Besides affecting MIR promoter activity, some protein factors, such as INCREASED LEVEL OF POLYPLOIDY1-1D (ILP1) and NTC-RELATED PROTEIN 1 (NTR1), facilitate transcriptional elongation of MIR genes (Fig. 1) [38]. Notably, the RNA silencing effector protein AGO1 can negatively affect the transcription of MIR161 and MIR173 via disassembling Pol II under salt stress conditions [39]. Moreover, phosphorylation of the C-terminal domain (CTD) of the largest subunit of Pol II is also required for efficient MIR transcription (Fig. 1).
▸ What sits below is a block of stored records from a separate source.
(** * Vector payment channels: update locking, engine retries and restore,
      router forwarding and check-in

    A shallow embedding of the leader side of the protocol
    ([Vector.executeUpdate]), of the engine ([VectorEngine.deposit],
    [VectorEngine.restoreState]) and of the router ([forwardTransferCreation],
    [forwardTransferResolution], [handleIsAlive], [getRebalanceProfile]).
    Further modules embed the other RPC methods of the engine and its
    restore locks, [Vector.setup] and the handler of inbound protocol
    messages, and the cross-chain transfers of the browser node
    ([BrowserNode.crossChainTransfer], where amounts stay decimal strings).

    Every asynchronous function of the TypeScript code is a program [Prog]
    whose nodes are the calls it awaits on its collaborators (store, lock
    service, messaging, chain service, node service).  A program is run
    against an arbitrary handler of those calls; the run yields the value
    returned, the trace of calls with their replies, and the final state of
    the collaborators.  Statements quantify over all handlers, hence over
    every behaviour of the collaborators.

    Conventions.  An awaited call settles with a reply; where the code
    catches what a call throws, the reply says so.  An exception raised by
    the function itself (reading a field of [undefined]) is the outcome
    [Throws].  Objects are records with the fields of their TypeScript type,
    an optional field being an [option]; objects used as open maps (error
    contexts, transfer states) are [gmap]s.  Integer strings and JavaScript
    numbers are integers.  Constants and helpers imported from packages that
    are not part of the sources ([TRANSFER_DECREMENT], the tables of error
    reasons, the schema validators, [getSwappedAmount], the merkle root) are
    parameters.  Logging is left out. *)

From stdpp Require Import base gmap strings list pretty.
From Stdlib Require Import ZArith Lia.

#[local] Open Scope string_scope.
#[local] Open Scope Z_scope.
#[local] Open Scope list_scope.
(** * nls: non-lexical scopes -- a shallow embedding of scope.go

    The Go package keeps a tree of [*Scope] objects on the heap.  Every
    Scope owns a slice of Reapers (cleanup closures), a [container/list] of
    child Scopes, a lifecycle state and a [detach] closure that unlinks it
    from its parent.  The embedding below keeps that shape:

    - a [*Scope] is an address ([ptr]) into a store [gmap ptr Scope];
    - Reapers, Spawners and error handlers are Go closures with side
      effects; they are functions on an arbitrary type [World] that stands
      for everything outside the scope tree (flags, services, the clock);
    - [ctx.Err()] reads the world, so a context may expire while a teardown
      is running;
    - a nil [Reaper] is [None]; calling it panics, and the panic unwinds
      through the deferred finalisation of every [exit] frame;
    - [sync.Mutex] is not modelled: the embedding is sequential, and
      closures cannot re-enter the scope tree. *)

From stdpp Require Import gmap strings list fin_maps.

Set Default Proof Using "Type".
Set Warnings "-register-all".

(** ** Errors, states, channels *)

(** Go [error] values.  Two errors are the same value when they are
    equal here. *)
Definition error := string.

(** [type state string], with its two constants. *)
Inductive state := active | done.

#[global] Instance state_eq_dec : EqDecision state.
Proof. solve_decision. Defined.

Definition state_string (st : state) : string :=
  match st with active => "active" | done => "done" end.

(** The double quote character (code 34). *)
Definition dquote : Ascii.ascii :=
  Ascii.Ascii false true false false false true false false.

(** The verb [%q] of [fmt] for the strings used here (no escapes needed). *)
Definition quote (s : string) : string :=
  String dquote (s +:+ String dquote EmptyString).

(** [fmt.Errorf("cannot spawn in scope with state %q", s.state)] *)
Definition errorf_cannot_spawn (st : state) : error :=
  "cannot spawn in scope with state " +:+ quote (state_string st).

(** Addresses of Scope objects. *)
Abbreviation ptr := nat.

(** [chan error].  [make(chan error)] inside [NewScope] yields a channel
    that belongs to the new Scope; any other channel comes from the
    client. *)
Inductive chan :=
  | ChanOf (owner : ptr)
  | ChanExt (id : nat).

(** The [detach] closure: either [func() {}] or the closure built by
    [NewChildScope], which captures the parent and the list element.  An
    element of [parent.children] is identified by the child it carries:
    every child is pushed once, when it is allocated. *)
Inductive detach_fn :=
  | DetachNop
  | DetachFrom (parent : ptr) (ele : ptr).

(** What a call that may panic produces. *)
Inductive result (A : Type) :=
  | Ret (a : A)
  | Panic.
Arguments Ret {A} a.
Arguments Panic {A}.

Section Nls.

Context {World : Type}.

(** [context.Context]: only [Err] is used by the package. *)
Record Ctx := { ctx_Err : World → option error }.

(** [type Reaper func(context.Context) error]; [None] is the nil func. *)
Definition ReaperFn := Ctx → World → option error * World.
Definition Reaper := option ReaperFn.

(** [type Spawner func(context.Context) (Reaper, error)] *)
Definition Spawner := Ctx → World → (Reaper * option error) * World.

(** [type Scope struct].  The field [state] is [st] here, the name
    [state] being taken by its type; [mu] is left out. *)
Record Scope := mkScope {
  st : state;
  children : list ptr;      (* container/list, front to back *)
  reapers : list Reaper;
  errors : chan;
  detach : detach_fn;
}.

Definition set_st (v : state) (s : Scope) : Scope :=
  mkScope v (children s) (reapers s) (errors s) (detach s).
Definition set_children (v : list ptr) (s : Scope) : Scope :=
  mkScope (st s) v (reapers s) (errors s) (detach s).
Definition set_reapers (v : list Reaper) (s : Scope) : Scope :=
  mkScope (st s) (children s) v (errors s) (detach s).
Definition set_errors (v : chan) (s : Scope) : Scope :=
  mkScope (st s) (children s) (reapers s) v (detach s).
Definition set_detach (v : detach_fn) (s : Scope) : Scope :=
  mkScope (st s) (children s) (reapers s) (errors s) v.

(** The store of Scope objects. *)
Abbreviation heap := (gmap ptr Scope).

(** [ScopeOpt], a func on a Scope pointer; the package offers one. *)
Inductive ScopeOpt :=
  | WithErrorChan (errs : chan).

Definition apply_ScopeOpt (opt : ScopeOpt) (s : Scope) : Scope :=
  match opt with
  | WithErrorChan errs => set_errors errs s
  end.
Lemma diffusion_curvature_witness :
  exists e,
    __init__ norm_axis one_atom (Scalar 10) (Some 0%nat) false (Some [0; 2; 0]) (1 # 10) true
    = Ok e /\
    forall i, (i < 3 * 1)%nat ->
      vget (matvec (_hessian e) (flatten [[0; 2; 0]])) i == - vget (flatten [[0; 2; 0]]) i.
Proof.
  pose proof (fun e =>
                diffusion_curvature norm_axis one_atom 1 10 (1 # 10) 0 [0; 2; 0] false true
                  [[0; 2; 0]] e eq_refl) as H.
  eexists. split; [vm_compute; reflexivity|].
  edestruct H as [_ H2].
  - intros row [<-|[]]. reflexivity.
  - reflexivity.
  - reflexivity.
  - intros E. vm_compute in E. discriminate E.
  - vm_compute. reflexivity.
  - exact H2.
Defined.

(** ** The first step from a scalar seed *)

Lemma init_scalar_engine (linalg_norm : vec -> Q) (s : Structure) (k r : Q)
      (symmetrize : bool) :
  exists e,
    __init__ linalg_norm s (Scalar k) None false None r symmetrize = Ok e /\
    square (length (flatten (positions s))) (_hessian e) /\
    (forall i j, (i < length (flatten (positions s)))%nat ->
                 (j < length (flatten (positions s)))%nat ->
                 mget (_hessian e) i j == k * kron i j) /\
    use_eigenvalues e = false /\
    regularization e = r /\
    g_old e = None /\
    _eigenvalues e = None /\ _eigenvectors e = None /\
    symmetry e = (if symmetrize then Some (get_symmetry s) else None).
Proof.
  set (n := length (flatten (positions s))).
  set (self := {| use_eigenvalues := false; _hessian := [] ; _eigenvalues := None;
                  _eigenvectors := None; g_old := None;
                  symmetry := if symmetrize then Some (get_symmetry s) else None;
                  regularization := 0; dx := None |}).
  destruct (scalar_seed_set k n self) as (h & Hset & Hq & Hent).
  exists (set_regularization r (set_hessian_raw h self)).
  split.
  - unfold __init__, _initialize_hessian. fold self. fold n.
    unfold bind at 1. unfold bind at 1. rewrite Hset. run. cbn. reflexivity.
  - cbn. repeat split; try assumption; apply Hq.
Qed.
(** * SANDRO security core: a shallow embedding and its checked properties

    The TypeScript classes of the security core are embedded as pure
    functions over explicit state records:

    - [AssetProtection]  : AssetProtectionService (signed, expiring URLs)
    - [RateLimiter]      : APIObfuscator.checkRateLimit and its store
    - [DevTools]         : DevToolsDetector.runDetection / handleDetection
    - [Integrity]        : IntegrityVerifier.performIntegrityCheck
    - [Monitor]          : SecurityMonitor.updateMetrics
    - [EventLogger]      : SecurityEventLogger (queue, flush, retry, storage)

    Conventions.  A JavaScript [Map] or object used as a dictionary is a
    [gmap]; an array is a [list]; a method that mutates [this] takes the
    state record and returns the new one; a method that may [throw]
    returns an [outcome].  [Date.now()] is an explicit argument [now] (one
    clock reading per call), random draws are explicit arguments, and the
    library primitives of crypto-js are section variables.  Millisecond
    timestamps and counters are integers ([Z]).

    Console output is not part of the state of a class, with one
    exception: SecurityEventLogger replaces [console.log], [console.warn]
    and [console.error] by wrappers that call its own [logEvent], so for
    that class every console call is embedded as the call it performs, and
    the depth of the call stack is bounded by an explicit [fuel].

    An [async] method is embedded in two parts: what it does up to the
    point where it waits for the network, and what it does once the awaited
    request has settled. *)

From Stdlib Require Import ZArith QArith String Ascii List Lia.
From stdpp Require Import base gmap strings list pretty sorting.

Set Warnings "-notation-for-abbreviation".

Open Scope string_scope.
Open Scope list_scope.
Open Scope Z_scope.

(** The result of running a method body: a normal return or a thrown
    [Error] carrying its message. *)
Inductive outcome (A : Type) : Type :=
| Returned (a : A)
| Thrown (msg : string).
Arguments Returned {A} a.
Arguments Thrown {A} msg.

(** ** JavaScript string helpers *)

(** [s.lastIndexOf(c)]: index of the last occurrence, [-1] when absent. *)
Fixpoint lastIndexOf_from (c : ascii) (s : string) (i acc : Z) : Z :=
  match s with
  | EmptyString => acc
  | String a r => lastIndexOf_from c r (i + 1) (if Ascii.eqb a c then i else acc)
  end.

Definition lastIndexOf (c : ascii) (s : string) : Z := lastIndexOf_from c s 0 (-1).

(** [s.substring(start)]: a negative start is clamped to 0. *)
Definition substring_from (start : Z) (s : string) : string :=
  let st := Z.to_nat (Z.max 0 start) in
  String.substring st (String.length s - st)%nat s.

(** [s.substring(0, n)] *)
Definition substring_to (n : nat) (s : string) : string := String.substring 0 n s.

(** [n.toString(36)] for an integer [n]. *)
Definition digit36 (d : Z) : ascii :=
  if d <? 10 then ascii_of_nat (Z.to_nat (48 + d)) else ascii_of_nat (Z.to_nat (87 + d)).

Fixpoint toString36_aux (fuel : nat) (n : Z) (acc : string) : string :=
  match fuel with
  | O => acc
  | S f =>
      let acc' := String (digit36 (n mod 36)) acc in
      if n / 36 =? 0 then acc' else toString36_aux f (n / 36) acc'
  end.

Definition toString36 (n : Z) : string :=
  if n <? 0 then "-" +:+ toString36_aux (S (Z.to_nat (Z.log2 (- n)))) (- n) ""
  else toString36_aux (S (Z.to_nat (Z.log2 n))) n "".

(** [differsInOneChar s t]: [t] has the length of [s] and differs from it
    at exactly one position. *)
Fixpoint differsInOneChar (s t : string) : bool :=
  match s, t with
  | String a s', String b t' =>
      if Ascii.eqb a b then differsInOneChar s' t' else String.eqb s' t'
  | _, _ => false
  end.

(** A concrete keyed function standing for the HMAC in closed examples. *)
Definition sampleHmac (data key : string) : string := key +:+ "#" +:+ data.

(** ** Shared vocabulary *)

(** ['low' | 'medium' | 'high' | 'critical'] *)
Inductive Severity : Type := Low | Medium | High | Critical.

#[global] Instance Severity_eq_dec : EqDecision Severity.
Proof. solve_decision. Defined.

(** ** AssetProtectionService *)

Module AssetProtection.

Record AssetProtectionConfig : Type := {
  enabled : bool;
  urlExpiration : Z;            (* minutes *)
  maxFileSize : Z;              (* bytes *)
  allowedExtensions : list string;
  signatureKey : string;
  proxyEndpoint : string
}.

Record SignedAssetUrl : Type := {
  url : string;
  token : string;
  expires : Z;
  signature : string
}.

Record AssetAccessLog : Type := {
  log_token : string;
  log_timestamp : Z;
  log_userAgent : string;
  log_success : bool;
  log_reason : option string
}.

(** A value of [tokenCache]: [{ originalPath, expires }]. *)
Record TokenData : Type := {
  originalPath : string;
  td_expires : Z
}.

Record Service : Type := {
  config : AssetProtectionConfig;
  accessLogs : list AssetAccessLog;
  tokenCache : gmap string TokenData
}.

Definition set_accessLogs (svc : Service) (l : list AssetAccessLog) : Service :=
  {| config := config svc; accessLogs := l; tokenCache := tokenCache svc |}.

Definition set_tokenCache (svc : Service) (m : gmap string TokenData) : Service :=
  {| config := config svc; accessLogs := accessLogs svc; tokenCache := m |}.

(** The constructor's defaults, [signatureKey] being the freshly drawn key. *)
Definition defaultConfig (key : string) : AssetProtectionConfig :=
  {| enabled := true;
     urlExpiration := 15;
     maxFileSize := 50 * 1024 * 1024;
     allowedExtensions :=
       [".jpg"; ".jpeg"; ".png"; ".webp"; ".avif"; ".glb"; ".gltf"; ".json"; ".bin"];
     signatureKey := key;
     proxyEndpoint := "/secure-assets" |}.

(** The development preset of [assetProtectionConfig]: protection off. *)
Definition disabledConfig : AssetProtectionConfig :=
  {| enabled := false; urlExpiration := 60; maxFileSize := 50 * 1024 * 1024;
     allowedExtensions := allowedExtensions (defaultConfig "k");
     signatureKey := "k"; proxyEndpoint := "/secure-assets" |}.

Definition newService (cfg : AssetProtectionConfig) : Service :=
  {| config := cfg; accessLogs := []; tokenCache := ∅ |}.

(** [getFileExtension]: [filePath.substring(filePath.lastIndexOf('.'))]. *)
Definition getFileExtension (filePath : string) : string :=
  substring_from (lastIndexOf "."%char filePath) filePath.

(** [generateSecureToken]: base-36 clock reading followed by the random
    hex string [rnd], cut to 32 characters. *)
Definition generateSecureToken (now : Z) (rnd : string) : string :=
  substring_to 32 (toString36 now +:+ rnd).

Section WithPrimitives.

(** [crypto.HmacSHA256(data, key).toString()] *)
Variable HmacSHA256 : string → string → string.
(** [navigator.userAgent], or ['server'] *)
Variable userAgent : string.

Definition generateSignature (cfg : AssetProtectionConfig)
    (token : string) (expires : Z) (assetPath : string) : string :=
  let data := token +:+ ":" +:+ pretty expires +:+ ":" +:+ assetPath in
  HmacSHA256 data (signatureKey cfg).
Disruption of CYCLIN-DEPENDENT KINASE F;1 (CDKF;1) and CDKD kinases, which catalyse Ser phosphorylation of CTD, impairs MIR transcription, 5ʹ-capping, 3ʹ-processing and splicing [40]. Chromatin features such as histone acetylation and methylation can also influence MIR transcription. For example, Polycomb Repressive Complex 2 (PRC2) represses MIR156A/C transcription through increasing H3K27me3 deposition at their promoters [41].

Some specific transcription factors regulate the transcription of individual MIR genes in a spatiotemporal manner. For instance, flower development can be coordinately regulated by several protein factors that affect the transcription of MIR172. The SANT-domain-containing protein POWERDRESS (PWR) can facilitate Pol II occupancy at the promoters of MIR172a, b and c but not MIR172d or e [42]. The transcription factor APETALA 2 (AP2)-dependent recruitment of the transcription co-repressors LEUNIG (LUG) and SEUSS (SEU) represses MIR172 expression [43]. During shade avoidance, PHYTOCHROMOE INTERACTING FACTORS (PIFs) bind five MIR156 promoters and repress their expression [44]. MIR156 can also be positively regulated by the B3 domain transcription factor FUSCA3 (FUS3) during the transition from embryo to seedling development [45]. Interestingly, another B3 transcription factor ABSCISIC ACID INSENSETIVE3 (ABI3) promotes the expression of MIR156 during the early stages of seed development while repressing their expression during late development [46]. In addition, ABI3 negatively regulates the transcription of MIR160B [46]. During cell wall remodelling, the transcription factor for photomorphogenesis HYPOCOTYL5 (HY5) negatively regulates MIR775A in aerial organs whereas positively in roots of Arabidopsis [47,48].

2.2. Pri-miRNA stability

Eukaryotes possess nuclear RNA surveillance machineries that cooperate with RNA processing to control maturation and degradation of RNAs [49,50]. Previous studies demonstrated that the 5ʹ-to-3ʹ exoribonucleases (XRNs) and the 3ʹ-to-5ʹ exoribonuclease complex exosome are responsible for the elimination of pri-miRNA processing intermediates [51–53]. Notably, most pri-miRNAs are non-coding RNAs that contain premature stop codon, and are potential targets of the nuclear RNA machineries. Thus, protection of pri-miRNAs from degradation during co-transcriptional processing is likely crucial for maintaining the amounts of pri-miRNAs required for miRNA biogenesis. Indeed, accelerated degradation of pri-miRNAs has been shown to reduce miRNA accumulation [54–59].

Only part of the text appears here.